Hello everyone, I am mac Jiang, today and everyone to share Coursera-stanford university-machine Learning-week 10:large scale machine learning after the class exercise solution. Although my answer passed the system test, but my analysis is not necessarily correct, if you bo friends found wrong or have a better idea, please leave a message contact, thank you. Hope my blog is helpful to your study!
This unit, Wunda teacher mainly said five aspects of the content:
1. Random gradient descent (Stochastic Gradient descent), the difference between the stochastic gradient algorithm and the batch gradient algorithm (batch Gradient descent) is compared. The random gradient algorithm only needs to use the partial derivative of one sample per iteration, and the batch gradient algorithm calculates the partial derivative of each sample each time, if the sample number M is large (tens), the speed will be very slow.
2. The low-volume gradient descent method (Mini-batch Gradient descent) is introduced, and the low-volume gradient descent method is used to update the parameter theta for each iteration of the B sample point, and he is less than the batch gradient descent method, which converges faster than the random gradient descent method.
3. The convergence judgment of judging the random gradient descent method is introduced. The method used here is to judge the cost function J and the number of iterations iteration. However, the convergence process is not stable because the random gradient is modified theta only with the partial derivative of one sample per iteration. We take every 1000 iterations to calculate the average cost (theta, (x (i), Y (i)) of the method to be plotted.
4. The online learning is introduced.
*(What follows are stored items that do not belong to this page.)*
(** * The prediction against the executor *)

(** One call of the driver: a step, its id and its iterations. *)
Record Drive := mkDrive { dr_step : Step; dr_id : Z; dr_iters : Z }.
Definition Drive_wf (d : Drive) : Prop := is_u 64 (dr_id d) /\ is_u 32 (dr_iters d).

Section agreement.
Context `{R : Runtime, !RuntimeLaws R, HC : HeaderCodec, !HeaderCodecLaws HC}.
Context `{C : InstructionCodec, !InstructionCodecLaws R C, K : IntentSdk, B : BuildSdk}.
Context (redline : Pubkey) (a b : Pubkey) (Hab : a <> b).

(** The fixture instruction of a step, processed with the accounts it names. *)
Definition drive_one (d : Drive) : M unit := fun w =>
  match Program_fold_hashes redline (dr_id d) (dr_iters d) (Step_accounts (dr_step d) a b) with
  | Some ix => process redline (infos_of (ix_accounts ix)) (ix_data ix) w
  | None => (Err InvalidArgument, w)
  end.

Definition predict (m : PairModel) (ds : list Drive) : PairModel :=
  foldl (fun m d => PairModel_apply m (dr_step d) (dr_id d) (dr_iters d)) m ds.

(** A cell holds a hash and an id, with room for [n] more revisions. *)
Definition cell_agrees (σ : Abs) (k : Pubkey) (hash : list Z) (v : Z) (n : nat) : Prop :=
  exists h p, σ !! k = Some (h, p) /\ value h = v /\ (32 <= length p)%nat /\ take 32 p = hash /\
    revision h + 2 * Z.of_nat n <= u64_max.

Definition agrees (σ : Abs) (m : PairModel) (n : nat) : Prop :=
  cell_agrees σ a (pm_a m) (pm_a_id m) n /\ cell_agrees σ b (pm_b m) (pm_b_id m) n.

Lemma cell_agrees_weaken σ k hash v n : cell_agrees σ k hash v (S n) -> cell_agrees σ k hash v n.
Proof. intros (h & p & ? & ? & ? & ? & ?). exists h, p. split_and!; try done. lia. Qed.

Lemma cell_agrees_insert_ne σ k k' c hash v n :
  k' <> k -> cell_agrees σ k hash v n -> cell_agrees (<[k' := c]> σ) k hash v n.
Proof. intros Hk (h & p & Hl & ?). exists h, p. by rewrite lookup_insert_ne. Qed.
Each time the user visits the page will leave some information, we get this information, the existing parameters theta correction, after the completion of the correction to discard the information (the information will be lost after learning, do not have to save, later data). Online Learnin Benefits If the user's preferences change, through the user information correction parameters theta, can be theta gradually to a new direction adjustment.
5. Introduction of Map-reduce. When a machine cannot complete the current amount of data learning, multiple machines can be used to run in parallel. Divide the data into equal parts, learn one of the machines each day, and then synthesize the results from each machine into the final result. Map-reduce also need to consider some network latency, data transmission and other issues.
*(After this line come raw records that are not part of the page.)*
(* ===== verification/Rate.v ===== *)
(** Offered rates and pacing: [core/src/transport/rate.rs].

    Instants and durations are nanoseconds; every reading of the clock is an
    argument of the operation that reads it. *)
From S2P Require Import Prelude Float64 Stats.

Abbreviation Instant := Z (only parsing).
Definition ONESEC : Duration := NANOS_PER_SEC.
Definition TIMER_RESOLUTION : Duration := 1000000.
Definition RESYNC_SLACK : Duration := 5000000.
Definition TAIL_BUCKET_MIN : Duration := 500000000.

Inductive Pacing := Unlimited | PerSecond (rate : Z).

#[export] Instance Pacing_eq_dec : EqDecision Pacing.
Proof. solve_decision. Defined.

Inductive RateError := RateZero | RateUnsplittable (rate workers : Z) | ConcurrencyZero.

Definition Pacing_interval (p : Pacing) : Result (option Duration) RateError :=
  match p with
  | Unlimited => Ok None
  | PerSecond rate => if rate =? 0 then Err RateZero else Ok (Some (ONESEC / rate))
  end.

Definition split_budget (total : Z) (parts : Z) : list Z :=
  let base := total / Z.max parts 1 in
  let remainder := total mod Z.max parts 1 in
  (fun i => base + (if i <? remainder then 1 else 0)) <$> seqZ 0 parts.

Definition Pacing_partition (p : Pacing) (workers : Z) : Result (list Pacing) RateError :=
  match p with
  | Unlimited => Ok (replicate (Z.to_nat workers) Unlimited)
  | PerSecond rate =>
      let? _ := Pacing_interval p in
      ensure! (workers <=? rate) else RateUnsplittable rate workers in
      Ok ((fun share => PerSecond (share mod u32_bound)) <$> split_budget rate workers)
  end.

Definition Pacing_combine (p q : Pacing) : Pacing :=
  match p, q with
  | PerSecond own, PerSecond other => PerSecond (saturating_add32 own other)
  | _, _ => Unlimited
  end.

Record Pacer := mkPacer { p_interval : option Duration; p_next : Instant }.

Definition Pacer_new (pacing : Pacing) (now : Instant) : Result Pacer RateError :=
  let? interval := Pacing_interval pacing in Ok (mkPacer interval now).

(** [wait] read the clock at [now]; it sleeps until the returned instant, if
    any, and leaves the returned state. *)
Definition Pacer_wait (p : Pacer) (now : Instant) : option Instant * Pacer :=
  match p_interval p with
  | None => (None, p)
  | Some interval =>
      let sleep := if now <? p_next p
                   then if TIMER_RESOLUTION <=? p_next p - now then Some (p_next p) else None
                   else None in
      let next := if now <? p_next p then p_next p
                  else if RESYNC_SLACK <? now - p_next p then now else p_next p in
      (sleep, mkPacer (Some interval) (next + interval))
  end.

Section admission.
Context `{G : RandSource}.

Record AdmissionStats := mkAdmission
  { a_origin : Instant; a_bucket : Z; a_count : Z; a_rps : StreamingStats }.

Definition AdmissionStats_new (now : Instant) (rng : Rng) : AdmissionStats :=
  mkAdmission now 0 0 (StreamingStats_new rng).

(** One turn of the [while] loop of [record]. *)
Definition close_bucket (a : AdmissionStats) : AdmissionStats :=
  mkAdmission (a_origin a) (a_bucket a + 1) 0 (stats_push (a_rps a) (a_count a)).

(** [while self.bucket < bucket]: one bucket closes per turn. *)
Fixpoint close_buckets (fuel : nat) (bucket : Z) (a : AdmissionStats) : AdmissionStats :=
  match fuel with
  | O => a
  | S fuel => if a_bucket a <? bucket then close_buckets fuel bucket (close_bucket a) else a
  end.

Definition admission_record (a : AdmissionStats) (now : Instant) : AdmissionStats :=
  let bucket := as_secs (now - a_origin a) in
  let a := close_buckets (Z.to_nat (bucket - a_bucket a)) bucket a in
  mkAdmission (a_origin a) (a_bucket a) (a_count a + 1) (a_rps a).

Definition admission_finish (a : AdmissionStats) (now : Instant) : option ObservationsStats :=
  let tail := now - a_origin a - a_bucket a * NANOS_PER_SEC in
  let rps := if (0 <? a_count a) && ((a_bucket a =? 0) || (TAIL_BUCKET_MIN <=? tail))
             then stats_push (a_rps a)
                    (f64_as_u32 (f64_div (f64_of (a_count a)) (as_secs_f64 tail)))
             else a_rps a in
  stats_finalize rps true.
End admission.
#[global] Arguments AdmissionStats G : clear implicits.
#[global] Arguments AdmissionStats {G}.

(** * Splitting a budget *)

Lemma length_split_budget total parts : length (split_budget total parts) = Z.to_nat parts.
Proof. unfold split_budget. rewrite length_fmap, length_seqZ. done. Qed.

Lemma split_budget_lookup total parts i x :
  split_budget total parts !! i = Some x ->
  x = total / Z.max parts 1 + (if Z.of_nat i <? total mod Z.max parts 1 then 1 else 0).
Proof.
  unfold split_budget. rewrite list_lookup_fmap. intros (y & Hy & ->)%fmap_Some.
  apply lookup_seqZ in Hy as [-> _]. by rewrite Z.add_0_l.
Qed.

(** How many of the first [n] shares carry the extra unit. *)
Lemma sum_shares base rem n :
  0 <= rem -> 0 <= n ->
  sum_Z ((fun i => base + (if i <? rem then 1 else 0)) <$> seqZ 0 n) = n * base + Z.min n rem.
Proof.
  intros Hr Hn. pattern n. apply natlike_ind; [|clear n Hn; intros n Hn IH|done].
  - rewrite Z.min_l by done. done.
  - replace (Z.succ n) with (n + 1) by lia. rewrite seqZ_app, fmap_app, sum_Z_app, IH by lia.
    rewrite Z.add_0_l, (seqZ_cons n 1), seqZ_nil by lia.
    unfold sum_Z. cbn [fmap list_fmap foldr]. destruct (Z.ltb_spec n rem); lia.
Qed.

Lemma split_budget_sum total parts :
  0 <= total -> 0 < parts -> sum_Z (split_budget total parts) = total.
Proof.
  intros Ht Hp. unfold split_budget. rewrite Z.max_l by lia.
  pose proof (Z.mod_pos_bound total parts Hp). pose proof (Z.div_mod total parts ltac:(lia)).
  rewrite sum_shares by lia. lia.
Qed.

Lemma split_budget_fair total parts x y :
  x ∈ split_budget total parts -> y ∈ split_budget total parts -> x <= y + 1.
Proof.
  intros (i & Hi)%list_elem_of_lookup (j & Hj)%list_elem_of_lookup.
  apply split_budget_lookup in Hi as ->. apply split_budget_lookup in Hj as ->.
  repeat case_match; lia.
Qed.

Lemma split_budget_bounds total parts x :
  0 <= total -> x ∈ split_budget total parts -> 0 <= x <= total.
Proof.
  intros Ht (i & Hi)%list_elem_of_lookup. pose proof Hi as Hl.
  apply lookup_lt_Some in Hl. rewrite length_split_budget in Hl.
  apply split_budget_lookup in Hi as ->. assert (0 < Z.max parts 1) as Hm by lia.
  pose proof (Z.div_pos total _ Ht Hm). pose proof (Z.div_mod total (Z.max parts 1) ltac:(lia)).
  pose proof (Z.mod_pos_bound total _ Hm). case_match; bools; nia.
Qed.

(** Every worker gets at least one unit when there are enough. *)
Lemma split_budget_positive total parts x :
  0 < parts <= total -> x ∈ split_budget total parts -> 0 < x.
Proof.
  intros [Hp Hle] (i & ->%split_budget_lookup)%list_elem_of_lookup. rewrite Z.max_l by lia.
  pose proof (Z.div_le_lower_bound total parts 1 ltac:(lia) ltac:(lia)). case_match; lia.
Qed.

(** * Pacing *)

(** The slot [wait] takes: the scheduled instant, or [now] after a resync. *)
Definition slot (p : Pacer) (now : Instant) : Instant :=
  if now <? p_next p then p_next p
  else if RESYNC_SLACK <? now - p_next p then now else p_next p.

(** A run of [wait] calls: each reads the clock at [now] and returns at [back],
    no earlier than it started or than the sleep it asked for. *)
Inductive paced (p : Pacer) : list (Instant * Instant) -> Pacer -> Prop :=
| paced_nil : paced p [] p
| paced_cons now back more p' :
    now <= back -> (forall t, (Pacer_wait p now).1 = Some t -> t <= back) ->
    paced (Pacer_wait p now).2 more p' -> paced p ((now, back) :: more) p'.

Lemma Pacer_wait_slot p now interval :
  p_interval p = Some interval ->
  (Pacer_wait p now).2 = mkPacer (Some interval) (slot p now + interval).
Proof. intros Hi. unfold Pacer_wait, slot. by rewrite Hi. Qed.

Lemma Pacer_wait_back p now back interval :
  p_interval p = Some interval -> now <= back ->
  (forall t, (Pacer_wait p now).1 = Some t -> t <= back) ->
  slot p now - TIMER_RESOLUTION <= back.
Proof.
  intros Hi Hb Hs. unfold Pacer_wait in Hs. rewrite Hi in Hs. cbn [fst] in Hs.
  unfold slot, TIMER_RESOLUTION, RESYNC_SLACK in *.
  destruct (Z.ltb_spec now (p_next p)).
  - destruct (Z.leb_spec 1000000 (p_next p - now)); [specialize (Hs _ eq_refl)|]; lia.
  - destruct (Z.ltb_spec 5000000 (now - p_next p)); lia.
Qed.

Lemma slot_bounds p now : p_next p <= slot p now /\ now - RESYNC_SLACK <= slot p now.
Proof.
  unfold slot, RESYNC_SLACK. destruct (Z.ltb_spec now (p_next p)); [lia|].
  destruct (Z.ltb_spec 5000000 (now - p_next p)); lia.
Qed.

(** The [j]th call of a run comes back no earlier than [j] intervals after the
    scheduled instant the run started from, up to the timer's resolution. *)
Lemma paced_schedule p run p' interval j (now back : Instant) :
  paced p run p' -> p_interval p = Some interval -> 0 <= interval ->
  run !! j = Some (now, back) ->
  p_next p + Z.of_nat j * interval - TIMER_RESOLUTION <= back.
Proof.
  intros Hp. revert j. induction Hp as [|p n0 b0 more p' Hnb Hs _ IH]; intros j Hi Hpos Hj; [done|].
  pose proof (slot_bounds p n0) as [Hslot _]. destruct j as [|j].
  - injection Hj as -> ->. pose proof (Pacer_wait_back p now back interval Hi Hnb Hs). lia.
  - specialize (IH j). rewrite (Pacer_wait_slot _ _ _ Hi) in IH. cbn in IH.
    specialize (IH eq_refl Hpos Hj). lia.
Qed.

Lemma paced_drop p run p' i n0 b0 interval :
  paced p run p' -> p_interval p = Some interval -> run !! i = Some (n0, b0) ->
  exists q, p_interval q = Some interval /\ paced q (drop i run) p'.
Proof.
  intros Hp. revert i. induction Hp as [|p now back more p' ? ? Hp IH]; intros i Hi Hl; [done|].
  destruct i as [|i].
  - exists p. split; [done|]. by constructor.
  - destruct (IH i) as (q & Hq & Hpq); [by rewrite (Pacer_wait_slot _ _ _ Hi)|done|].
    by exists q.
Qed.

(** No burst: between the start of one call and the return of the [k]th after
    it at least [k] intervals pass, up to the resync slack and the timer. *)
Lemma paced_window p run p' interval i k (now0 back0 now back : Instant) :
  paced p run p' -> p_interval p = Some interval -> 0 <= interval ->
  run !! i = Some (now0, back0) -> run !! (i + k)%nat = Some (now, back) ->
  now0 + Z.of_nat k * interval - RESYNC_SLACK - TIMER_RESOLUTION <= back.
Proof.
  intros Hp Hi Hpos H0 Hk. destruct (paced_drop _ _ _ _ _ _ _ Hp Hi H0) as (q & Hq & Hpq).
  rewrite <-lookup_drop in Hk. rewrite (drop_S _ _ _ H0) in Hk, Hpq.
  inversion Hpq as [|? ? ? ? Hnb Hs Hmore]; subst.
  pose proof (slot_bounds q now0) as [_ Hsl]. destruct k as [|k].
  - injection Hk as -> ->. pose proof (Pacer_wait_back _ _ _ _ Hq Hnb Hs). lia.
  - pose proof (paced_schedule _ _ _ interval k now back Hmore) as Hsch.
    rewrite (Pacer_wait_slot _ _ _ Hq) in Hsch. specialize (Hsch eq_refl Hpos Hk). cbn in Hsch. lia.
Qed.

(** * Admission counts per second *)

Section admission_facts.
Context `{G : RandSource, !RandLaws G}.

(** How many of the instants fall into second [k] after the origin. *)
Definition in_second (origin : Instant) (k : Z) (ts : list Instant) : Z :=
  Z.of_nat (length (filter (fun t => as_secs (t - origin) = k) ts)).

Definition per_second (origin : Instant) (ts : list Instant) (n : Z) : list Z :=
  (fun k => in_second origin k ts) <$> seqZ 0 n.

(** The statistics have closed the seconds before [a_bucket] and are counting
    that one. *)
Definition counted (a : AdmissionStats) (ts : list Instant) : Prop :=
  0 <= a_bucket a /\ sampled (a_rps a) (per_second (a_origin a) ts (a_bucket a)) /\
  a_count a = in_second (a_origin a) (a_bucket a) ts /\
  Forall (fun t => 0 <= as_secs (t - a_origin a) <= a_bucket a) ts.

Lemma in_second_snoc o k ts t :
  in_second o k (ts ++ [t]) = in_second o k ts + (if as_secs (t - o) =? k then 1 else 0).
Proof.
  unfold in_second. rewrite filter_app, length_app.
  destruct (Z.eqb_spec (as_secs (t - o)) k);
    [rewrite (filter_cons_True _ t []) by done|rewrite (filter_cons_False _ t []) by done];
    rewrite filter_nil; cbn [length]; lia.
Qed.

Lemma in_second_future o k n ts :
  Forall (fun t => 0 <= as_secs (t - o) <= n) ts -> n < k -> in_second o k ts = 0.
Proof.
  intros Hts Hk. unfold in_second. induction Hts as [|t ts Ht _ IH]; [done|].
  by rewrite filter_cons_False by lia.
Qed.

Lemma per_second_succ o ts n :
  0 <= n -> per_second o ts (n + 1) = per_second o ts n ++ [in_second o n ts].
Proof. intros. unfold per_second. rewrite seqZ_app, fmap_app by lia. done. Qed.

Lemma close_bucket_counted a ts : counted a ts -> counted (close_bucket a) ts.
Proof.
  intros (H0 & Hs & Hc & Hts). unfold counted. cbn. split_and!; [lia| | |].
  - rewrite per_second_succ, <-Hc by done. by apply stats_push_sampled.
  - symmetry. eapply in_second_future; [done|lia].
  - eapply Forall_impl; [done|]. intros t. cbn. lia.
Qed.

Lemma close_buckets_counted n b a ts :
  counted a ts -> n = Z.to_nat (b - a_bucket a) ->
  counted (close_buckets n b a) ts /\ a_origin (close_buckets n b a) = a_origin a /\
  a_bucket (close_buckets n b a) = Z.max b (a_bucket a).
Proof.
  revert a. induction n as [|n IH]; intros a Ha Hn; cbn [close_buckets].
  - split_and!; [done..|lia].
  - destruct (Z.ltb_spec (a_bucket a) b); [|lia].
    destruct (IH (close_bucket a)) as (? & Ho & Hb); [by apply close_bucket_counted|cbn; lia|].
    split_and!; [done|exact Ho|]. rewrite Hb. cbn. lia.
Qed.

Lemma admission_record_counted a ts now :
  counted a ts -> a_bucket a <= as_secs (now - a_origin a) ->
  counted (admission_record a now) (ts ++ [now]) /\
  a_origin (admission_record a now) = a_origin a.
Proof.
  intros Ha Hb. set (b := as_secs (now - a_origin a)) in *.
  destruct (close_buckets_counted (Z.to_nat (b - a_bucket a)) b a ts Ha eq_refl)
    as ((H0 & Hs & Hc & Hts) & Ho & Hbk).
  unfold admission_record. fold b. set (a' := close_buckets _ b a) in *.
  rewrite Z.max_l in Hbk by done. split; [|exact Ho].
  assert (as_secs (now - a_origin a') = b) as Hnb by (by rewrite Ho).
  unfold counted. cbn. split_and!; [done| | |].
  - replace (per_second (a_origin a') (ts ++ [now]) (a_bucket a'))
      with (per_second (a_origin a') ts (a_bucket a')); [done|].
    apply list_fmap_ext. intros i k Hk. apply lookup_seqZ in Hk as [-> Hk].
    rewrite in_second_snoc, Hnb. rewrite (proj2 (Z.eqb_neq _ _)); lia.
  - rewrite in_second_snoc, Hnb, Hbk, Z.eqb_refl, Hc, Hbk. lia.
  - apply Forall_app. split; [done|]. apply Forall_singleton. rewrite Hnb, Hbk. lia.
Qed.
End admission_facts.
OK, summed up so much, the following exercises to explain!
1. First question
(1) Test instructions: Suppose you use a random gradient descent to train a logistic regression classifier. You take the cost every 500 times (theta, (x (i), Y (i)) The average is the ordinate, the number of iterations is the horizontal axis, after making the graph after each iteration of the graph to increase gradually, we should do?
1. Use a smaller learning rate alpha
2. Try to take the average value every 1000 times instead of 500 times
3. Try a larger learning rate alpha
4. This is not a problem, it should be for us to use the random gradient method when we want this
(2) Analysis: The graph increases slowly with the number of iterations, indicating that the iterative process is divergent!
1. Correct. Divergence may be caused by alpha too large, so you can try to reduce the alpha
2. Error. No matter how many times he takes, he is ascending or diverging.
3. Error. It all radiates and it increases alpha, and it's even more divergent.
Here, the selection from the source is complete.